During one vacation we took together before we were married, he got up from the bed, walked over the table where I was working and proceeded to have a verbal conversation with me which, while easy to understand, really made no sense. I finally realized he wasn't really awake but was sleepwalking. I told him to go back to bed, which he did... and as soon as his body hit the mattress, he was snoring again!
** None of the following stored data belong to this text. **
(** Opening a position keeps the ledger solvent and leaves the caller's position in place. *)
Lemma open_position_preserves owner oi pi system L st L' acc :
  length (ai_key owner) = 32%nat -> length (ai_key oi) = 32%nat ->
  ledger_solvent L -> operator_in (views program_id L) (ai_key oi) = Some acc ->
  open_position program_id owner oi pi system L = Ok (st, L') ->
  ledger_solvent L' /\ operator_in (views program_id L') (ai_key oi) = Some acc /\
  position_in (views program_id L') (ai_key pi) = Some st /\
  pa_owner st = ai_key owner /\ pa_operator st = ai_key oi.
Proof.
  intros Hlo Hli Hsol HO (Hown & Hopr & [(f & bump & L1 & d & Hst & Hf & _ & Hcr & Hd & ->)|(Ho & Hst & ->)])
    %open_position_Ok; [|split_conj; [done|done|by apply position_of_ledger|done..]].
  destruct (create_balances _ _ _ _ _ _ _ _ (sol_lam _ _ Hsol) Hcr) as (Hu & Hmono & Hn).
  destruct (views_create _ not_system _ _ _ _ _ _ _ _ Hcr) as (Hnone & HV & _ & _ & _ & _ & _ & Hcrown & _).
  apply (write_Ok (C := position_codec)) in Hd as (_ & _ & _ & Hd); [|subst st; by split_conj].
  assert (views program_id (set_data L1 (ai_key pi) d) = <[ai_key pi := d]> (views program_id L)) as HV'.
  { by rewrite views_set_data, HV, insert_insert_eq by done. }
  unfold ledger_solvent. rewrite HV'. set (V := views program_id L) in *.
  assert (solvent_but sound (ai_key oi) V (lamports_at L1)) as Hb0.
  { eapply but_balances; [by apply solvent_weaken|eauto|done|]. intros k Hk _. by apply Hmono. }
  destruct (but_position_data (ai_key oi) V (lamports_at L1) (ai_key pi) d st acc Hb0)
    as (Hb & HO' & Hps); try done; [|by left|].
  { rewrite Hn, (rent_Some f) by done. apply rent_range. }
  split_conj; [|done| |done..].
  - apply (solvent_restore (ai_key oi)).
    + eapply but_balances; [exact Hb|eauto|..].
      * intros k. rewrite lamports_at_set_data. apply Hu.
      * intros k _ _. by rewrite lamports_at_set_data.
    + intros acc0. rewrite HO', Hps, lamports_at_set_data. intros [= <-] Hs. subst st.
      apply (operator_solvent_open _ _ _ (ai_key pi)).
      * eapply operator_solvent_mono; [by apply (sol_operator _ _ Hsol)|]. apply Hmono.
        apply operator_in_Some in HO as (? & ? & _). eauto.
      * apply eq_None_not_Some. intros [q (p & (? & ? & _)%position_in_Some & _)%positions_in_Some].
        congruence.
  - rewrite position_in_insert, decide_True by done. cbn in Hd. by rewrite Hd.
Qed.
It's very scary to see what some people are capable of in a state of altered consciousness!
In any case, as I mentioned, I've read a bit about a defence called "automatism"... here is one short definition but I'm sure there are many others: "... involuntary, unconscious behaviour where the physical movements are performed without volition or without exercise of the will (eg, a person, as a result of an external blow to the head, commits a prohibited act while in an unconscious or semiconscious state, or a person who commits an offence while sleepwalking"
I imagine, if a person sleepwalks, that it's hard to prove that they voluntarily committed a crime... but wouldn't it be even harder to prove they were sleepwalking????